In our study, we mentioned the total numbers of the specific endoscopic procedure and indications to endoscopies as a percent of the total. Sine total numbers were reduced during the national lockdown, we believed percentages are more appropriate for comparison. As shown in table 1, the percentage of urgent procedures was higher during March 2020, as non-urgent indications (as dyspepsia or heartburn) were postponed.
Along this line, endoscopic retrograde cholangiopancreatography (ERCP) numbers stayed stable since we only perform ERCP for intervention indications. For diagnosis, we perform magnetic resonance cholangiopancreatography.
As mentioned by Prof Kook Hyun Kim, telemedicine is a good option to overcome patients’ reluctance and fear from physically arriving at medical centers.

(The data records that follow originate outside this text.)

Lemma set_photometry_rejected_state_witness :
  let g' := (set_photometry Sample.sqrt_floor (Sample.group3 [1; 3; 2]%Q)
               [3 # 1000; 5 # 1000]%Q [1 # 1000]%Q two_filters
               false None 0%Q).1 in
  Nphot g' = 1
  /\ scif g' = [1; 3; 2]%Q
  /\ scif (unset_photometry g').1 = [1; 3]%Q.
Proof.
  destruct (set_photometry_rejected_state Sample.sqrt_floor
              (Sample.group3 [1; 3; 2]%Q)
              [3 # 1000; 5 # 1000]%Q [1 # 1000]%Q two_filters
              false None 0%Q eq_refl)
    as (_ & H2 & H3 & _ & H5 & _).
  cbv zeta. split; [exact H2|]. split; [exact H3|exact H5].
Defined.

(** ** More on the fit at one redshift *)

Lemma sum_nonneg (l : list Q) : Forall (Qle 0) l -> (0 <= Np.sum l)%Q.
Proof.
  unfold Np.sum. induction 1 as [|x l Hx Hl IH]; cbn [foldr]; lra.
Qed.

Lemma Qsquare_nonneg (x : Q) : (0 <= x ^ 2)%Q.
Proof.
  change (x ^ 2)%Q with (x * x)%Q.
  destruct (Qlt_le_dec x 0) as [H|H].
  - assert (0 <= (- x) * (- x))%Q by (apply Qmult_le_0_compat; lra).
    assert ((- x) * (- x) == x * x)%Q by ring. lra.
  - by apply Qmult_le_0_compat.
Qed.




Lemma mul_from_lookup (n : nat) (c : Q) (l : list Q) (i : nat) :
  Np.mul_from n c l !! i
  = (fun x => if n <=? i then (x * c)%Q else x) <$> l !! i.
Proof.
  destruct (decide (i < length l)) as [Hi|Hi].
  - unfold Np.mul_from. destruct (Nat.leb_spec n i) as [Hle|Hlt].
    + rewrite lookup_app_r by (rewrite length_take; lia).
      rewrite length_take, Nat.min_l by lia.
      change (map ?f ?x) with (f <$> x). rewrite list_lookup_fmap.
      rewrite lookup_drop. by replace (n + (i - n)) with i by lia.
    + rewrite lookup_app_l by (rewrite length_take; lia).
      rewrite lookup_take_lt by done. by destruct (l !! i).
  - rewrite !lookup_ge_None_2; [done|lia|rewrite length_mul_from; lia].
Qed.

Lemma oktemp_of_lookup (A : list (list Q)) (i : nat) (row : list Q) :
  A !! i = Some row ->
  oktemp_of A !! i = Some (negb (Qeq_bool (Np.sum row) 0)).
Proof.
  intros H. unfold oktemp_of. change (map ?f ?l) with (f <$> l).
  by rewrite list_lookup_fmap, H.
Qed.

(** X16.  A row of the design matrix that sums to zero, as the row of a
    template that no exposure sees, is left out of the solve and comes
    back with the coefficient zero. *)
Theorem xfit_at_z_dropped_row (E : Externals) (g : GroupFitter) (z : Q)
    (T : TemplateSet) (fitter : string) (fb : bool) (gu : nat)
    (A : list (list Q)) (ok : list bool) (Ax : list (list Q))
    (data : list Q) (chi2 : Q) (coeffs err : list Q)
    (covar : list (list Q)) (ph : option (list Q)) (i : nat)
    (row : list Q) :
  design_system E g z T fitter fb = Some (A, ok, Ax, data) ->
  xfit_at_z E g z T fitter fb gu false
    = Some (Fit chi2 coeffs err covar ph) ->
  A !! i = Some row -> (Np.sum row == 0)%Q ->
  exists c, coeffs !! i = Some c /\ (c == 0)%Q.
Proof.
  intros Hsys Hx Hrow Hsum.
  assert (exists solved, solve E g T fitter ok Ax data = Some solved)
    as [solved Hsolve].
  { revert Hx. unfold xfit_at_z. rewrite Hsys. obind.
    destruct (solve _ _ _ _ _ _ _) as [solved|]; [by eexists|discriminate]. }
  pose proof (xfit_at_z_coeffs E _ _ _ _ _ _ _ _ _ _ _ _ _ _ _ _
                Hsys Hsolve Hx) as (Hco & _).
  cbv zeta in Hco.
  apply design_system_facts in Hsys as (_ & Hok & _).
  assert (ok !! i = Some false) as Hdrop.
  { rewrite Hok, (oktemp_of_lookup A i row Hrow).
    apply Qeq_bool_iff in Hsum. by rewrite Hsum. }
  rewrite Hco, mul_from_lookup, (scatter_lookup_false _ _ _ Hdrop).
  cbn [fmap option_fmap option_map]. eexists. split; [reflexivity|].
  destruct (_ <=? _); [ring|reflexivity].
Qed.

Lemma xfit_at_z_dropped_row_witness :
  exists chi2 coeffs err covar ph,
    xfit_at_z Sample.externals (Sample.group3 [1; 3; 2]%Q) 0%Q
      [("line Ha"%string, Sample.line_template)] "nnls" false 0 false
      = Some (Fit chi2 coeffs err covar ph)
    /\ exists c, coeffs !! 0 = Some c /\ (c == 0)%Q.
Proof.
  do 5 eexists.
  match goal with
  | |- ?A = Some (Fit ?c ?co ?er ?cv ?ph) /\ _ =>
      assert (A = Some (Fit c co er cv ph)) as Hx by (vm_compute; reflexivity)
  end.
  split; [exact Hx|].
  eapply (xfit_at_z_dropped_row Sample.externals
            (Sample.group3 [1; 3; 2]%Q) 0%Q
            [("line Ha"%string, Sample.line_template)] "nnls" false 0).
  - vm_compute. reflexivity.
  - exact Hx.
  - reflexivity.
  - reflexivity.
Defined.

(** X17.  With [get_design_matrix], [xfit_at_z] returns, without solving,
    a matrix of one row per unmasked pixel and one column per kept row
    of the design matrix, and the data of each unmasked pixel. *)
Theorem xfit_at_z_design_matrix (E : Externals) (g : GroupFitter) (z : Q)
    (T : TemplateSet) (fitter : string) (fb : bool) (gu : nat)
    (r : XfitResult) :
  xfit_at_z E g z T fitter fb gu true = Some r ->
  exists A ok Ax AxT data,
    design_system E g z T fitter fb = Some (A, ok, Ax, data)
    /\ r = DesignMatrix AxT data
    /\ length AxT = Nmask g
    /\ Forall (fun row => length row = Np.count_true ok) AxT
    /\ Np.count_true ok <= Nbeams g + length T
    /\ length data = Nmask g
    /\ forall k j x col,
         Ax !! j = Some col -> col !! k = Some x ->
         exists prow, AxT !! k = Some prow /\ prow !! j = Some x.
Proof.
  unfold xfit_at_z.
  destruct (design_system _ _ _ _ _ _) as [[[[A ok] Ax] data]|] eqn:Hsys;
    obind; [|discriminate].
  intros [= <-]. exists A, ok, Ax. do 2 eexists.
  split; [reflexivity|]. split; [reflexivity|].
  apply design_system_facts in Hsys
    as ([HA1 HA2] & Hok & Hl1 & Hl2 & Hcnt & [HAx1 HAx2] & Hd).
  unfold Np.transpose.
  split; [by rewrite length_map, length_seq|]. split.
  { apply List.Forall_forall. intros row Hrow.
    apply in_map_iff in Hrow as (j & <- & _). by rewrite length_map. }
  split.
  { rewrite Hok. unfold oktemp_of.
    etransitivity; [apply count_true_le_length|].
    by rewrite length_map, HA1. }
  split.
  { unfold masked_data in Hd.
    destruct (pedestal_array g _) as [pa|]; obind; [|discriminate].
    destruct (Np.elementwise Qplus _ _) as [a|] eqn:Ha; obind;
      [|discriminate].
    destruct (Np.elementwise Qmult _ _) as [b|] eqn:Hb; obind;
      [|discriminate].
    apply elementwise_Some in Ha as (Hal & -> & Hal').
    apply elementwise_Some in Hb as (Hbl & -> & Hbl').
    apply bool_index_Some in Hd as [Hm ->].
    rewrite length_compress by done. exact Hcnt. }
  intros k j x col Hj Hk.
  rewrite List.Forall_forall in HAx2.
  assert (length col = Nmask g) as Hcol.
  { apply HAx2. apply list_elem_of_In. by eapply list_elem_of_lookup_2. }
  assert (k < Nmask g) as Hklt.
  { apply lookup_lt_Some in Hk. lia. }
  change (map ?f ?l) with (f <$> l). rewrite list_lookup_fmap.
  rewrite lookup_seq_lt by done. cbn [fmap option_fmap option_map Nat.add].
  eexists. split; [reflexivity|].
  change (map ?f ?l) with (f <$> l). rewrite list_lookup_fmap, Hj.
  cbn. by rewrite Hk.
Qed.

Lemma xfit_at_z_design_matrix_witness :
  exists AxT data,
    xfit_at_z Sample.externals (Sample.group3 [1; 3; 2]%Q) 0%Q
      [("line Ha"%string, Sample.line_template)] "nnls" true 0 true
      = Some (DesignMatrix AxT data)
    /\ length AxT = 3 /\ length data = 3.
Proof.
  do 2 eexists.
  match goal with
  | |- ?A = Some ?r /\ _ =>
      assert (A = Some r) as Hx by (vm_compute; reflexivity)
  end.
  split; [exact Hx|].
  destruct (xfit_at_z_design_matrix _ _ _ _ _ _ _ _ Hx)
    as (A & ok & Ax & AxT & data & _ & Heq & H1 & _ & _ & H2 & _).
  injection Heq as <- <-. split; [exact H1|exact H2].
Defined.

Lemma compress_zeros (m : list bool) (n : nat) :
  Forall (fun x => (x == 0)%Q) (Np.compress m (Np.zeros n)).
Proof.
  apply Forall_compress. unfold Np.zeros.
  apply Forall_replicate. reflexivity.
Qed.

Lemma mapM_bool_index_lookup (m : list bool) (M R : list (list Q)) (i : nat)
    (row : list Q) :
  mapM (Np.bool_index m) M = Some R -> M !! i = Some row ->
  R !! i = Some (Np.compress m row) /\ length m = length row.
Proof.
  intros HM Hrow. apply mapM_Some in HM.
  destruct (Forall2_lookup_l _ _ _ _ _ HM Hrow) as (r & Hr & Hb).
  apply bool_index_Some in Hb as [Hl ->]. by split.
Qed.

(** X18.  The matrix of [_interpolate_photometry] has one row per exposure
    and per template and one column per photometric point of positive
    uncertainty; its rows for the exposures, the background rows, are
    zero. *)
Theorem _interpolate_photometry_background (E : Externals)
    (g : GroupFitter) (z : Q) (T : TemplateSet) (A_phot : list (list Q)) :
  _interpolate_photometry E g z T = Some A_phot ->
  length A_phot = Nbeams g + length T
  /\ Forall (fun row =>
               length row
               = Np.count_true (map (fun e => Np.Qlt_bool 0 e)
                                    (photom_eflam g))) A_phot
  /\ forall i row,
       i < Nbeams g -> A_phot !! i = Some row ->
       Forall (fun x => (x == 0)%Q) row.
Proof.
  unfold _interpolate_photometry. cbv zeta.
  set (mask := map (fun e => Np.Qlt_bool 0 e) (photom_eflam g)).
  set (nflam := length (photom_flam g)).
  assert (Hvia :
    forall rows,
      length rows = length T ->
      mapM (Np.bool_index mask) (Np.zeros2 (Nbeams g) nflam ++ rows)
        = Some A_phot ->
      length A_phot = Nbeams g + length T
      /\ Forall (fun row => length row = Np.count_true mask) A_phot
      /\ forall i row,
           i < Nbeams g -> A_phot !! i = Some row ->
           Forall (fun x => (x == 0)%Q) row).
  { intros rows Hrows HM. split; [|split].
    - apply length_mapM in HM. rewrite <- HM, length_app.
      unfold Np.zeros2. rewrite length_replicate. lia.
    - apply mapM_Some in HM. apply List.Forall_forall. intros row Hrow.
      apply list_elem_of_In, list_elem_of_lookup in Hrow as [i Hi].
      destruct (Forall2_lookup_r _ _ _ _ _ HM Hi) as (r0 & Hr0 & Hb).
      apply bool_index_Some in Hb as [Hl ->]. by apply length_compress.
    - intros i row Hi Hrow.
      destruct (mapM_bool_index_lookup mask _ _ i (Np.zeros nflam) HM)
        as [Hr _].
      { rewrite lookup_app_l
          by (unfold Np.zeros2; rewrite length_replicate; lia).
        unfold Np.zeros2. by apply lookup_replicate_2. }
      rewrite Hrow in Hr. injection Hr as ->. apply compress_zeros. }
  assert (Hfilters :
    (rows ← mapM (fun tt : string * SpectrumTemplate =>
                    tz ← zscale E (snd tt) z;
                    if (length (photom_filters g) <=? nflam)
                       && (length (photom_filters g)
                             <=? length (photom_pivot g))
                    then
                      Some (zip_with
                              (fun filt p =>
                                 (integrate_filter E tz filt * c_AA / p ^ 2)%Q)
                              (photom_filters g) (photom_pivot g)
                            ++ Np.zeros (nflam - length (photom_filters g)))
                    else None) T;
     mapM (Np.bool_index mask) (Np.zeros2 (Nbeams g) nflam ++ rows))
    = Some A_phot ->
    length A_phot = Nbeams g + length T
    /\ Forall (fun row => length row = Np.count_true mask) A_phot
    /\ forall i row,
         i < Nbeams g -> A_phot !! i = Some row ->
         Forall (fun x => (x == 0)%Q) row).
  { destruct (mapM _ T) as [rows|] eqn:Hrows; obind; [|discriminate].
    apply Hvia. by apply length_mapM in Hrows. }
  destruct (tempfilt g) as [grid|]; [|exact Hfilters].
  destruct (NTEMP_grid grid =? length T) eqn:Hn; [|exact Hfilters].
  destruct ((length (call_grid grid z) =? length T) && _) eqn:Hsh;
    [|discriminate].
  apply andb_true_iff in Hsh as [Hlen Hcols].
  apply Nat.eqb_eq in Hlen.
  destruct (Np.rows_op Qmult _ _) as [scaled|] eqn:Hsc; obind;
    [|discriminate].
  intros HM. split; [|split].
  - apply length_mapM in HM. apply rows_op_Some in Hsc as (Hl & _).
    rewrite <- HM, Hl, length_app. unfold Np.zeros2.
    rewrite length_replicate. lia.
  - apply mapM_Some in HM. apply List.Forall_forall. intros row Hrow.
    apply list_elem_of_In, list_elem_of_lookup in Hrow as [i Hi].
    destruct (Forall2_lookup_r _ _ _ _ _ HM Hi) as (r0 & Hr0 & Hb).
    apply bool_index_Some in Hb as [Hl ->]. by apply length_compress.
  - intros i row Hi Hrow.
    unfold Np.rows_op in Hsc. apply mapM_Some in Hsc.
    assert ((Np.zeros2 (Nbeams g) nflam ++ call_grid grid z) !! i
            = Some (Np.zeros nflam)) as Hz.
    { rewrite lookup_app_l
        by (unfold Np.zeros2; rewrite length_replicate; lia).
      unfold Np.zeros2. by apply lookup_replicate_2. }
    destruct (Forall2_lookup_l _ _ _ _ _ Hsc Hz) as (srow & Hsrow & Hel).
    destruct (mapM_bool_index_lookup mask _ _ i srow HM Hsrow) as [Hr _].
    rewrite Hrow in Hr. injection Hr as ->.
    apply Forall_compress. apply elementwise_Some in Hel as (_ & -> & _).
    clear. unfold Np.zeros.
    generalize (map (fun p : Q => (c_AA / p ^ 2 * (1 + z))%Q)
                    (photom_pivot g)) as f.
    induction nflam as [|n IH]; intros [|a f]; cbn; constructor;
      [ring|apply IH].
Qed.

We performed telemedicine in our department, studied its’ effectiveness, and published our results recently [1]. Notably, our findings showed telemedicine is more relevant for chronic patients during regular follow-up visits.
Now, after a year of COVID-19 pandemic, we believe that more studies are needed to provide long-term follow-up after its’ effect on healthcare policies worldwide.

NOTES

Conflicts of Interest: The author has no potential conflicts of interest.
Funding:None.

REFERENCES

1. Lahat A, Shatz Z. Telemedicine in clinical gastroenterology practice: what do patients prefer? Therap Adv Gastroenterol 2021;14:1756284821989178.